Eine lila Renaissance

Für lange Zeit war sie in Vergessenheit geraten, seit einigen Jahren erlebt sie jedoch wieder Konjunktur. Die Altreier Lupine ist längst mehr als nur Kaffeeersatz.
Silvester Lochmann
Foto: Seehauserfoto
  • Ein warmer Donnerstagmorgen, der Himmel ist wolkenlos. Nach der Abzweigung bei San Lugano und zahlreiche Kurven durch schöne Lärchenwälder später ist das Ziel erreicht. Die Gemeinde Altrei ist ein etwas abgelegener Ort, wer sich hierhin verirrt wird mit Idylle und einem gewissen Gefühl von stehengebliebener Zeit belohnt. Das allein zeichnet das Dorf aber nicht aus. Bekannt wurde Altrei durch eine besondere Pflanze mit tief lilafarbenen bis blauen Blüten - die Altreier Lupine. Der Kaffee, wie die „Voltruier“ ihre Kulturpflanze nennen, wurde hier ursprünglich als Ersatz für „richtigen“ Kaffee angebaut. Als dieser jedoch Europas Märkte flutete und zu erschwinglichen Preisen für jedermann erhältlich wurde, geriet die Lupine in Vergessenheit und der Anbau ging verloren - fast. Einige ältere Bäuerinnen aus dem Dorf pflanzten die Lupine weiterhin in kleinen Mengen an, um ein komplettes Aussterben zu vermeiden. 
    Die Wiederentdeckung kam aber nicht durch diese Bäuerinnen oder die Dorfbevölkerung. Wie sich später an diesem Tag herausstellen sollte, handelte es sich eher um einen Zufall rund um eine österreichische Studentin.

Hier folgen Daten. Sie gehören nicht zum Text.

Definition extract_owners_from_file (env : Env) (filepath : string)
  : list string :=
  match read_strict env filepath with
  | None => []
  | Some text => extract_owners_from_lines (readlines text)
  end.

(** ** [pathlib.Path] on Windows

    The tool is written for Windows paths (the anchor [\pipeline], the
    examples in its comments), where [Path] is [WindowsPath].  What follows
    transcribes [ntpath.splitroot] and [PureWindowsPath._parse_path] of
    Python 3.12; older versions of [pathlib] give the same drive, root and
    components for drive-letter, rooted and relative paths and differ on
    some malformed UNC prefixes only. *)

(** The upper case of the letters [a] to [z].  [splitroot] upper-cases a
    prefix only to compare it with the text of the UNC device prefix, and of
    the characters modelled only these letters have [U], [N] or [C] as their
    upper case. *)
Definition upper (c : ascii) : ascii :=
  if in_range "a" "z" c
  then ascii_of_nat (nat_of_ascii c - 32)
  else c.

Fixpoint map_chars (f : ascii → ascii) (s : string) : string :=
  match s with
  | EmptyString => EmptyString
  | String c s' => String (f c) (map_chars f s')
  end.

(** [s.replace(a, b)] for single characters. *)
Definition replace_char (a b : ascii) (s : string) : string :=
  map_chars (λ c, if Ascii.eqb c a then b else c) s.

(** The slices [s[:k]] and [s[k:]]. *)
Definition slice_to (k : nat) (s : string) : string := String.substring 0 k s.
Definition slice_from (k : nat) (s : string) : string :=
  String.substring k (String.length s) s.

(** [s.find(c, start)], [None] standing for [-1]. *)
Definition find_char (c : ascii) (start : nat) (s : string) : option nat :=
  String.index start (String c EmptyString) s.

(** [s.split(sep)]. *)
Fixpoint split_on (sep : ascii) (s : string) : list string :=
  match s with
  | EmptyString => [EmptyString]
  | String c s' =>
      if Ascii.eqb c sep
      then EmptyString :: split_on sep s'
      else match split_on sep s' with
           | part :: parts => String c part :: parts
           | [] => [String c EmptyString]
           end
  end.

Definition sep : ascii := "\".
Definition altsep : ascii := "/".

(** [ntpath.splitroot]: drive, root and the rest of a path. *)
Definition splitroot (p : string) : string * string * string :=
  let normp := replace_char altsep sep p in
  if String.eqb (slice_to 1 normp) (String sep "") then
    if String.eqb (slice_to 1 (slice_from 1 normp)) (String sep "") then
      (* UNC and device drives *)
      let start :=
        if String.eqb (map_chars upper (slice_to 8 normp)) "\\?\UNC\"
        then 8 else 2 in
      match find_char sep start normp with
      | None => (p, "", "")
      | Some index =>
          match find_char sep (index + 1) normp with
          | None => (p, "", "")
          | Some index2 =>
              (slice_to index2 p, slice_to 1 (slice_from index2 p),
               slice_from (index2 + 1) p)
          end
      end
    else
      (* a root without a drive *)
      ("", slice_to 1 p, slice_from 1 p)
  else if String.eqb (slice_to 1 (slice_from 1 normp)) ":" then
    if String.eqb (slice_to 1 (slice_from 2 normp)) (String sep "") then
      (slice_to 2 p, slice_to 1 (slice_from 2 p), slice_from 3 p)
    else
      (slice_to 2 p, "", slice_from 2 p)
  else
    ("", "", p).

  • Die Altreier Lupine: Traditionspflanze seit über 150 Jahren. Foto: Seehauserfoto
  • SALTO ist an diesem Donnerstag zu Gast bei Silvester Lochmann. Der 31-jährige Bauer besitzt eines der größten Lupinenfelder im Dorf, auf seinem malerischen Hof oberhalb von Altrei baut er den Kaffee seit knapp sechs Jahren auf etwa 600 Quadratmetern an. Silvester führt vom Hof einige Meter weiter zum Feld. Die sattgrünen Pflanzen mit ihren stark-violetten Blüten legen sich wie ein Teppich über den Acker. „Dieses Jahr musste ich den Kaffee zum ersten Mal mit Stöcken und Seilen stützen. Ein starker Wind hat alles umgeworfen“, erklärt Silvester. Eine zusätzliche Arbeit zum ohnehin schon beschäftigten Alltag eines Lupinenbauers. Trotzdem rechnet er Ende der Saison mit etwa 200 Kilogramm an Bohnen.

  • Pflanze und Anbau

    Silvester Lochmann: Er ist der Jüngste, im 2005 gegründeten Lupinenverein von Altrei. Foto: Seehauserfoto

    Die Pflanzen blühen fast den ganzen Sommer über, aus diesem Grund müssen Silvester und die anderen Kaffeebauern alle zwei Tage durch das Feld stapfen und die reifen Schoten, die meist zwei bis fünf Bohnen enthalten, pflücken, ansonsten platzen sie auf und die Bohnen landen auf dem Boden. Die erste der drei Ernten findet meist Mitte August statt. Wenn es gut läuft, kann der Bauer drei Blüten ernten, wobei die erste Blüte die schönste und kräftigste ist und somit auch die besten Bohnen produziert. Die Altreier Lupine wird bis zu 120 Zentimeter hoch, die Bohnen sind reich an gesunden Bitterstoffen - Koffein enthalten sie nicht. Die Pflanze ist ein sogenannter Stickstoffbinder, bedeutet sie reichert den Boden mit in der Luft enthaltenem Stickstoff an, dieser fungiert als natürlicher Dünger. Durch diesen Prozess wird der Boden besonders nahrhaft für Pflanzen, weshalb Silvester seinen Lupinenacker jedes Jahr an einer anderen Stelle anlegt. Dort wo sie im Vorjahr angepflanzt wurden, sät und erntet er Starkzäher wie Kartoffeln. Erst nach zwei Jahren werden an derselben Stelle wieder Lupinen gepflanzt. In Altrei herrschen vor allem trockene Sandböden, ideal für die Lupine mit ihren tiefen Wurzeln. Beim Anbau kommt hier keinerlei Chemie zum Einsatz, Unkraut wird durch Jäten und Nylonplanen auf dem Boden bekämpft.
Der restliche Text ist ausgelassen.